I was working as a lighting technician backstage at a Parisian fashion show when the smell of burning drew my attention. One of the racks of designer clothing had somehow caught fire beneath the hot lamps. Among them had been the wedding dress intended as the star of the show.
I’d hung those lights; when the designer’s grabbed my arm I knew I was in deep trouble. He offered me a deal – either I would stand in for the dress and in return he’d forget this ever happened, or I’d never work in fashion again. I was so rattled I just signed everything they put in front of me, and was whisked away to a machine. The Fabricator. They programmed in the designs and a second later, Ping!, out I popped, my body transformed into the very dress that had been destroyed seconds ago.
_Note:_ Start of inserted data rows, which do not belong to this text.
(** C1. Decoding the encoded form of a graph gives the graph back, field
    for field, whatever its collections hold (the empty ones and the
    default metadata included); and a wire object that leaves its
    optional fields out decodes to the empty sequence or mapping, the
    empty text and [true] for [success]. *)
Theorem graph_round_trip :
  (forall g : Graph.t, GraphResponse.to_graph (GraphResponse.from_graph g) = g)
  /\ GraphResponse.to_graph (GraphResponse.from_graph empty_graph) = empty_graph
  /\ (forall i t, NodeResponse.to_node (NodeResponse.new i t None None)
                  = Node.mk i t [] ∅)
  /\ (forall s t ty, EdgeResponse.to_edge (EdgeResponse.new s t ty None)
                     = Edge.mk s t ty ∅)
  /\ GraphMetaResponse.to_meta
       (GraphMetaResponse.new None None None None None None None None)
     = GraphMeta.mk EmptyString EmptyString ∅ ∅ true [] [] ∅
  /\ GraphResponse.to_graph (GraphResponse.new None None None)
     = Graph.mk [] [] (GraphMeta.mk EmptyString EmptyString ∅ ∅ true [] [] ∅).
Proof.
  assert (Hrt : forall g, GraphResponse.to_graph (GraphResponse.from_graph g) = g).
  { intros [ns es m]. unfold GraphResponse.from_graph, GraphResponse.to_graph.
    simpl. f_equal.
    - apply map_round_trip, to_node_from_node.
    - apply map_round_trip, to_edge_from_edge.
    - apply to_meta_from_meta. }
  repeat split; auto.
Qed.

(** ** The census *)

Section Census.
Context `{PyRuntime}.

Lemma device_to_census_uid d e :
  _device_to_census d = Ok e ->
  DeviceCensusEntry.device_uid e = Some (Device.uid d).
Proof.
  unfold _device_to_census. intros He.
  destruct (Device.protocol_ref d) as [pr|]; [|done].
  destruct (ProtocolRef.device_id pr) as [raw|]; [|done].
  destruct raw as [z|s]; simpl in He.
  - by inversion He.
  - destruct (int_of_str s); simpl in He; [by inversion He | done].
Qed.

Lemma enter_device d e (m : gmap Z string) :
  _device_to_census d = Ok e ->
  enter m e = <[DeviceCensusEntry.device_id e := Device.uid d]> m.
Proof. intros Hd. unfold enter. by rewrite (device_to_census_uid d e Hd). Qed.

(** Deriving an entry fails with a [ValueError] and nothing else. *)
Lemma device_to_census_raises d e :
  _device_to_census d = Raise e -> exists msg, e = Exn ValueError msg.
Proof.
  unfold _device_to_census. intros He.
  destruct (Device.protocol_ref d) as [pr|]; [|inversion He; eauto].
  destruct (ProtocolRef.device_id pr) as [raw|]; [|inversion He; eauto].
  destruct raw as [z|s]; simpl in He; [done|].
  destruct (int_of_str s); simpl in He; [done|]. inversion He; eauto.
Qed.

Lemma bad_identifier_raises d :
  bad_identifier d -> exists msg, _device_to_census d = Raise (Exn ValueError msg).
Proof.
  unfold bad_identifier, _device_to_census.
  destruct (Device.protocol_ref d) as [pr|]; [|eauto].
  destruct (ProtocolRef.device_id pr) as [[z|s]|]; [done| |eauto].
  intros Hs. simpl. rewrite Hs. simpl. eauto.
Qed.

Lemma census_loop_ok ds : forall census uid_map census' uid_map',
  census_loop ds census uid_map = Ok (census', uid_map') ->
  exists es,
    Forall2 (fun d e => _device_to_census d = Ok e) ds es
    /\ census' = census ++ es
    /\ uid_map' = fold_left enter es uid_map.
Proof.
  induction ds as [|d ds IH]; intros census uid_map census' uid_map' Hloop;
    simpl in Hloop.
  - inversion Hloop; subst. exists []. by rewrite app_nil_r.
  - destruct (_device_to_census d) as [e|] eqn:Hd; [|done].
    apply IH in Hloop as (es & Hall & -> & ->).
    exists (e :: es). split; [by constructor|].
    split; [by rewrite <- app_assoc|].
    simpl. by rewrite (enter_device d e uid_map Hd).
Qed.

Lemma census_loop_total ds : forall census uid_map es,
  Forall2 (fun d e => _device_to_census d = Ok e) ds es ->
  census_loop ds census uid_map
  = Ok (census ++ es, fold_left enter es uid_map).
Proof.
  induction ds as [|d ds IH]; intros census uid_map es Hall;
    inversion Hall as [|? e ? es' Hd Hrest]; subst; simpl.
  - by rewrite app_nil_r.
  - rewrite Hd, (IH _ _ es' Hrest), <- app_assoc. simpl.
    by rewrite (enter_device d e uid_map Hd).
Qed.

Lemma census_loop_raise ds : forall census uid_map d,
  d ∈ ds -> bad_identifier d ->
  exists msg, census_loop ds census uid_map = Raise (Exn ValueError msg).
Proof.
  induction ds as [|d0 ds IH]; intros census uid_map d Hin Hbad.
  - by apply elem_of_nil in Hin.
  - simpl. destruct (_device_to_census d0) as [e|e] eqn:Hd0.
    + apply elem_of_cons in Hin as [->|Hin].
      * apply bad_identifier_raises in Hbad as [msg Hmsg]. congruence.
      * eapply IH; eauto.
    + apply device_to_census_raises in Hd0 as [msg ->]. eauto.
Qed.

(** What a census request does, case by case. *)
Lemma discover_census_run env timeout client_ip bbmd_ip w :
  let result := scan_network env BACNET timeout client_ip bbmd_ip in
  let started :=
    events w ++ [Log "Starting network discovery (timeout=%ss)" [VInt timeout];
                 CallScanNetwork timeout client_ip bbmd_ip] in
  discover_census env timeout client_ip bbmd_ip w =
    if ScanResult.success result then
      match census_loop (ScanResult.data result) [] ∅ with
      | Ok (census, uid_map) =>
          (Ok census,
           World uid_map
             (started ++ [Log "Network discovery complete: %s devices found"
                            [VInt (Z.of_nat (length census))]]))
      | Raise e => (Raise e, World (_last_device_uids_by_id w) started)
      end
    else
      (Raise (HTTPException HTTP_500_INTERNAL_SERVER_ERROR
                ("Network scan failed: "
                   +:+ str_or (str_join "; " (ScanResult.errors result))
                         "Unknown BACnet scan failure")),
       World (_last_device_uids_by_id w) started).
Proof.
  intros result started. subst result started.
  unfold discover_census, logger_info, emit, cache_replace, raise, lift,
    dict_update, dict_clear, mbind, mret, M_bind, M_ret. simpl.
  rewrite <- app_assoc. simpl.
  destruct (ScanResult.success _); simpl; [|done].
  destruct (census_loop _ _ _) as [[census uid_map]|e]; simpl; [|done].
  by rewrite (right_id_L ∅ (∪)).
Qed.

Lemma fold_enter_last es : forall m e k u,
  DeviceCensusEntry.device_id e = k ->
  DeviceCensusEntry.device_uid e = Some u ->
  Forall (fun e' => DeviceCensusEntry.device_id e' <> k) es ->
  fold_left enter es (enter m e) !! k = Some u.
Proof.
  assert (Hkeep : forall es (m : gmap Z string) k,
            Forall (fun e' => DeviceCensusEntry.device_id e' <> k) es ->
            fold_left enter es m !! k = m !! k).
  { clear. induction es as [|e' es IH]; intros m k Hne; simpl; [done|].
    inversion Hne as [|? ? Hk Hrest]; subst. rewrite IH by done.
    unfold enter. destruct (DeviceCensusEntry.device_uid e'); [|done].
    by rewrite lookup_insert_ne. }
  intros m e k u Hk Hu Hne. rewrite Hkeep by done.
  unfold enter. rewrite Hu, Hk. apply lookup_insert_eq.
Qed.

Lemma census_cache_after env timeout client_ip bbmd_ip w r w' :
  discover_census env timeout client_ip bbmd_ip w = (r, w') ->
  _last_device_uids_by_id w'
  = match r with
    | Ok census => census_uid_map census
    | Raise _ => _last_device_uids_by_id w
    end.
Proof.
  rewrite discover_census_run. cbv zeta.
  destruct (ScanResult.success _).
  - destruct (census_loop _ _ _) as [[census uid_map]|e] eqn:Hloop;
      intros Hrun; inversion Hrun; subst; simpl; [|done].
    apply census_loop_ok in Hloop as (es & _ & -> & ->). done.
  - intros Hrun; inversion Hrun; subst. done.
Qed.

(** C2. A successful census replaces the cache wholesale: whatever the
    cache held, after a census returning one entry for device 5 with
    handle "X" the lookup of 5 gives "X"; after a second census returning
    one entry for device 7 with handle "Y" the lookup of 5 finds nothing
    and the lookup of 7 gives "Y".  After any census request the cache is
    the mapping of the returned entries, or, when the request failed, the
    cache of before: never a mixture. *)
Theorem census_replaces_cache
    env1 timeout1 client_ip1 bbmd_ip1 env2 timeout2 client_ip2 bbmd_ip2
    w0 w1 w2 e1 e2 :
  discover_census env1 timeout1 client_ip1 bbmd_ip1 w0 = (Ok [e1], w1) ->
  DeviceCensusEntry.device_id e1 = 5 ->
  DeviceCensusEntry.device_uid e1 = Some "X" ->
  discover_census env2 timeout2 client_ip2 bbmd_ip2 w1 = (Ok [e2], w2) ->
  DeviceCensusEntry.device_id e2 = 7 ->
  DeviceCensusEntry.device_uid e2 = Some "Y" ->
  cache_get 5 w1 = (Ok (Some "X"), w1)
  /\ cache_get 5 w2 = (Ok None, w2)
  /\ cache_get 7 w2 = (Ok (Some "Y"), w2)
  /\ (forall env timeout client_ip bbmd_ip w r w',
        discover_census env timeout client_ip bbmd_ip w = (r, w') ->
        _last_device_uids_by_id w'
        = match r with
          | Ok census => census_uid_map census
          | Raise _ => _last_device_uids_by_id w
          end).
Proof.
  intros Hrun1 Hid1 Huid1 Hrun2 Hid2 Huid2.
  apply census_cache_after in Hrun1, Hrun2.
  split; [|split; [|split]];
    [| | |intros; by eapply census_cache_after];
    unfold cache_get; rewrite ?Hrun1, ?Hrun2;
    unfold census_uid_map, enter; simpl;
    rewrite ?Huid1, ?Hid1, ?Huid2, ?Hid2.
  - by rewrite lookup_insert_eq.
  - by rewrite lookup_insert_ne.
  - by rewrite lookup_insert_eq.
Qed.

(** C3. When the scan succeeded and one of its devices has no protocol
    reference, no identifier, or an identifier that [int] rejects, the
    census request raises a [ValueError]: it returns no list, not even for
    the valid devices, and the cache is the one of before the request. *)
Theorem census_fails_whole env timeout client_ip bbmd_ip w d :
  ScanResult.success (scan_network env BACNET timeout client_ip bbmd_ip) = true ->
  d ∈ ScanResult.data (scan_network env BACNET timeout client_ip bbmd_ip) ->
  bad_identifier d ->
  exists msg w',
    discover_census env timeout client_ip bbmd_ip w = (Raise (Exn ValueError msg), w')
    /\ _last_device_uids_by_id w' = _last_device_uids_by_id w.
Proof.
  intros Hsuccess Hin Hbad.
  destruct (census_loop_raise _ [] ∅ d Hin Hbad) as [msg Hloop].
  rewrite discover_census_run. cbv zeta. rewrite Hsuccess, Hloop.
  eauto.
Qed.

Lemma good_identifier_ok d :
  ~ bad_identifier d -> exists e, _device_to_census d = Ok e.
Proof.
  unfold bad_identifier, _device_to_census.
  destruct (Device.protocol_ref d) as [pr|]; [|intros []; done].
  destruct (ProtocolRef.device_id pr) as [[z|s]|]; [| |intros []; done].
  - intros _. simpl. eauto.
  - intros Hs. simpl. destruct (int_of_str s); [simpl; eauto | done].
Qed.

(** A successful scan whose devices all have a usable identifier gives a
    census. *)
Lemma discover_census_total env timeout client_ip bbmd_ip w :
  ScanResult.success (scan_network env BACNET timeout client_ip bbmd_ip) = true ->
  Forall (fun d => ~ bad_identifier d)
    (ScanResult.data (scan_network env BACNET timeout client_ip bbmd_ip)) ->
  exists census w',
    discover_census env timeout client_ip bbmd_ip w = (Ok census, w')
    /\ Forall2 (fun d e => _device_to_census d = Ok e)
         (ScanResult.data (scan_network env BACNET timeout client_ip bbmd_ip)) census.
Proof.
  intros Hsuccess Hgood.
  assert (Hes : exists es,
            Forall2 (fun d e => _device_to_census d = Ok e)
              (ScanResult.data (scan_network env BACNET timeout client_ip bbmd_ip)) es).
  { induction Hgood as [|d ds Hd _ [es Hes]]; [by exists []|].
    apply good_identifier_ok in Hd as [e He]. exists (e :: es). by constructor. }
  destruct Hes as [es Hes].
  rewrite discover_census_run. cbv zeta.
  rewrite Hsuccess, (census_loop_total _ [] ∅ es Hes). simpl. eauto.
Qed.

(** C10. A successful scan whose devices all have a usable identifier
    gives one census entry per device, in scan order, also when several
    devices share an identifier; the cache then maps an identifier to the
    handle of the last device of the scan that has it. *)
Theorem census_duplicates env timeout client_ip bbmd_ip w :
  ScanResult.success (scan_network env BACNET timeout client_ip bbmd_ip) = true ->
  Forall (fun d => ~ bad_identifier d)
    (ScanResult.data (scan_network env BACNET timeout client_ip bbmd_ip)) ->
  exists census w',
    discover_census env timeout client_ip bbmd_ip w = (Ok census, w')
    /\ Forall2 (fun d e => _device_to_census d = Ok e)
         (ScanResult.data (scan_network env BACNET timeout client_ip bbmd_ip)) census
    /\ forall before d after e,
         ScanResult.data (scan_network env BACNET timeout client_ip bbmd_ip)
         = before ++ d :: after ->
         _device_to_census d = Ok e ->
         Forall (fun d' => forall e', _device_to_census d' = Ok e' ->
                   DeviceCensusEntry.device_id e' <> DeviceCensusEntry.device_id e)
           after ->
         _last_device_uids_by_id w' !! DeviceCensusEntry.device_id e
         = Some (Device.uid d).
Proof.
  intros Hsuccess Hgood.
  destruct (discover_census_total env timeout client_ip bbmd_ip w Hsuccess Hgood)
    as (census & w' & Hrun & Hall).
  exists census, w'. split; [done|]. split; [done|].
  intros before d after e Hdata Hd Hafter.
  rewrite (census_cache_after _ _ _ _ _ _ _ Hrun). unfold census_uid_map.
  rewrite Hdata in Hall.
  apply Forall2_app_inv_l in Hall as (es1 & es2' & Hall1 & Hall2 & ->).
  inversion Hall2 as [|? e' ? es2 Hd' Hall3]; subst.
  assert (e' = e) as -> by congruence.
  rewrite fold_left_app. simpl.
  apply fold_enter_last; [done|by eapply device_to_census_uid|].
  clear -Hall3 Hafter.
  induction Hall3 as [|d' e' after es2 Hd' _ IH]; [constructor|].
  inversion Hafter; subst. constructor; auto.
Qed.

End Census.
They carried me, now little more than a series of rings of white fur, to the model that was to wear me. She was beautiful; high cheekbones, full lips, six foot tall… Okay, maybe the last one was unusual even for a model, but I was starting to think that being draped over her might not be so bad.
She began to undress. Somehow I managed to squirm out of the hands carrying me and began to wriggle towards the door. The model, now naked, grabbed me and slid… his body into me. With my body now stretched tight over his slender form, my struggles became useless.
So there I was, on the catwalk of a fashion show. Afterwards, they told me there was no such thing as Defabricator. However the Fabricator was perfectly capable of remodelling me as any other item of clothing; I would continue to “work” for them, remolded and remolded to their designs. Among designers, I was to be a collectors item, a status symbol, a tool. As they pointed out, nowhere in the contract did it say I’d continue to work in fashion as a human.